Stored data entries

━━━━━━━━━━━━━━━━

Lemma empty_main_list_leaves_object_witness :
  let frames :=
    value (get_residue_orientation plane_x_oracle cube_and_sphere_model) in
  let st := value (render_loop silent_generators 0.5 true frames
                     (mkLoopState [] [] 0)) in
  let cmds :=
    value (render_snfg plane_x_oracle silent_generators
             (fun _ => cube_and_sphere_model) "all" 0.3 0.5 true) in
  let cgo_name := cgo_name_of "all" in
  let debug_cgo_name := (cgo_name ++ "_axes")%string in
  cgo_objects st = [] /\
  debug_cgo_objects st <> [] /\
  ~ In (Delete cgo_name) cmds /\
  (forall primitives, ~ In (LoadCgo primitives cgo_name) cmds) /\
  ~ In (Delete debug_cgo_name) cmds /\
  dict_get String.eqb cgo_name (run_sink cmds earlier_table)
  = dict_get String.eqb cgo_name earlier_table /\
  cmds = [LoadCgo (debug_cgo_objects st) debug_cgo_name].
Proof.
  intros frames st cmds cgo_name debug_cgo_name.
  assert (Hempty : cgo_objects st = []) by reflexivity.
  assert (Hdebug : debug_cgo_objects st <> []) by (vm_compute; discriminate).
  destruct (empty_main_list_leaves_object plane_x_oracle silent_generators
              (fun _ => cube_and_sphere_model) "all" 0.3 0.5 true
              earlier_table Hempty)
    as (H1 & H2 & H3 & H4 & H5).
  split; [exact Hempty|]. split; [exact Hdebug|].
  split; [exact H1|]. split; [exact H2|]. split; [exact H3|].
  split; [exact H4|]. exact (H5 eq_refl Hdebug).
Defined.
(** The script's result on an amount of up to three groups, group by
    group. *)
Lemma Script_three_groups v :
  0 < v <= 999999999999 ->
  Script.convertInteger v
  = Script_piece 2 (v / 100000000) false
      ++ Script_piece 1 ((v / 10000) mod 10000) (0 <? v / 100000000)
      ++ Script_piece 0 (v mod 10000) (0 <? v / 10000).
Proof.
  intro R. rewrite Script_convertInteger_raw by lia.
  set (F := S (Z.to_nat (Z.log2 v))).
  assert (BF : 0 <= v < 2 ^ Z.of_nat F) by (apply log2_fuel; lia).
  rewrite <- (Script_loop_fuel F (3 + F) v 0 []) by lia.
  rewrite Script_loop_split.
  replace (v / 10000 ^ Z.of_nat 3) with 0
    by (symmetry; apply Z.div_small; simpl; lia).
  unfold F at 1. cbn [Script.integer_loop]. change (0 <? 0) with false.
  cbv iota zeta.
  assert (Q2 : v / 100000000 = v / 10000 / 10000)
    by (rewrite Z.div_div by lia; reflexivity).
  rewrite Q2. set (q1 := v / 10000).
  pose proof (Z.div_mod v 10000 ltac:(lia)) as D0. fold q1 in D0.
  pose proof (Z.mod_pos_bound v 10000 ltac:(lia)) as M0.
  pose proof (Z.div_mod q1 10000 ltac:(lia)) as D1.
  pose proof (Z.mod_pos_bound q1 10000 ltac:(lia)) as M1.
  assert (B2 : 0 <= q1 / 10000 < 10000).
  { split; [apply Z.div_pos; lia | apply Z.div_lt_upper_bound; lia]. }
  rewrite (Z.mod_small (q1 / 10000)) by lia.
  rewrite (Z.div_small (q1 / 10000)) by lia.
  unfold Script_piece. change (0 <? 0) with false. cbn [andb bigUnits].
  destruct (Z.ltb_spec 0 v) as [_|C]; [|lia].
  destruct (Z.ltb_spec 0 q1) as [P1|P1];
    destruct (Z.ltb_spec 0 (v mod 10000)) as [P0|P0];
    destruct (Z.ltb_spec 0 (q1 / 10000)) as [P2|P2];
    destruct (Z.ltb_spec 0 (q1 mod 10000)) as [G1|G1];
    try lia; cbn [andb];
    repeat match goal with
           | |- context [if ?b then _ else _] => destruct b
           end;
    now rewrite ?app_nil_r, <- ?app_assoc.
Qed.
(** The decoder raises [binascii.Error] or [ValueError], never
    [SystemExit]: the handler of [main] sees every failure of it. *)
Lemma a2b_loop_Exception (data : list N) :
  forall q l p out e,
    a2b_loop data q l p out = Raise e -> is_Exception e = true.
Proof.
  induction data as [|c rest IH]; intros q l p out e; simpl.
  - unfold a2b_end.
    destruct (negb (q =? 0)); [|discriminate].
    destruct (q =? 1); intros [= <-]; reflexivity.
  - destruct (c =? BASE64_PAD).
    + destruct (2 <=? q); [|apply IH].
      destruct (4 <=? q + (p + 1)); [discriminate|apply IH].
    + destruct (64 <=? table_a2b_base64 c); [apply IH|].
      destruct q as [|[[|[]|]| [|[]|] |]]; apply IH.
Qed.

Lemma b64decode_Exception (s : str) (e : exn) :
  b64decode s = Raise e -> is_Exception e = true.
Proof.
  unfold b64decode, a2b_base64.
  destruct (isascii s); [apply a2b_loop_Exception|].
  intros [= <-]; reflexivity.
Qed.

Lemma decode_and_save_ok (env : Env) (fs : filesystem) (s : str) (bs : bytes) :
  b64decode s = Ret bs ->
  decode_and_save env s (init_world fs) = (Ret tt, saved_world env fs bs).
Proof.
  intros H; unfold decode_and_save, try_except, bind, lift.
  rewrite H; reflexivity.
Qed.

Lemma decode_and_save_err (env : Env) (fs : filesystem) (s : str) (e : exn) :
  b64decode s = Raise e ->
  decode_and_save env s (init_world fs) =
    (Raise (SystemExit 1),
     {| stdout := [];
        stderr := [py "ERROR decoding base64: " ++ exn_str e];
        files := fs; spawned := []; ticks := 0 |}).
Proof.
  intros H; unfold decode_and_save, try_except, bind, lift.
  rewrite H; cbn iota beta.
  rewrite (b64decode_Exception _ _ H); reflexivity.
Qed.

(** With two arguments or more after the program name, [main] is the
    three steps in a row. *)
Lemma main_with_args (env : Env) (w : World) :
  (3 <= length (argv env))%nat ->
  main env w =
    bind (decode_and_save env (payload_of env))
         (fun _ => deliver env (sys_argv env 1)) w.
Proof.
  intros Hlen; unfold main.
  apply Nat.ltb_ge in Hlen.
  unfold bind; rewrite Hlen; unfold ret; cbn iota beta.
  rewrite read_payload_eq; reflexivity.
Qed.

Lemma email_qr_completed (env : Env) (owner path : str) (w : World)
    (r : CompletedProcess) :
  child env (email_cmd env owner path) (files w) = Completed r ->
  email_qr env owner path w =
    (Ret (returncode r =? 0)%Z,
     {| stdout := stdout w;
        stderr := if (returncode r =? 0)%Z then stderr w
                  else stderr w ++ [py "Email error: " ++ proc_stderr r];
        files := files w;
        spawned := spawned w ++ [(email_cmd env owner path, 15)];
        ticks := ticks w |}).
Proof.
  intros H; unfold email_qr, bind, subprocess_run; rewrite H.
  destruct (returncode r =? 0)%Z; reflexivity.
Qed.

Lemma email_qr_timed_out (env : Env) (owner path : str) (w : World) :
  child env (email_cmd env owner path) (files w) = TimedOut ->
  email_qr env owner path w =
    (Raise (TimeoutExpired (email_cmd env owner path) 15),
     {| stdout := stdout w; stderr := stderr w; files := files w;
        spawned := spawned w ++ [(email_cmd env owner path, 15)];
        ticks := ticks w |}).
Proof.
  intros H; unfold email_qr, bind, subprocess_run; rewrite H; reflexivity.
Qed.

(** The run that fails to decode. *)
Lemma run_decode_error (env : Env) (fs : filesystem) (e : exn) :
  (3 <= length (argv env))%nat ->
  b64decode (payload_of env) = Raise e ->
  run env fs =
    {| world :=
         {| stdout := [];
            stderr := [py "ERROR decoding base64: " ++ exn_str e];
            files := fs; spawned := []; ticks := 0 |};
       status := 1;
       uncaught := None |}.
Proof.
  intros Hlen He; unfold run.
  rewrite (main_with_args _ _ Hlen); unfold bind at 1.
  rewrite (decode_and_save_err _ _ _ _ He); reflexivity.
Qed.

━━━━━━━━━━━━━━━━

● ACTIVITY:
Tally the lines of the data that include the word "bind". Reply with the number only.

● THE ANSWER:
7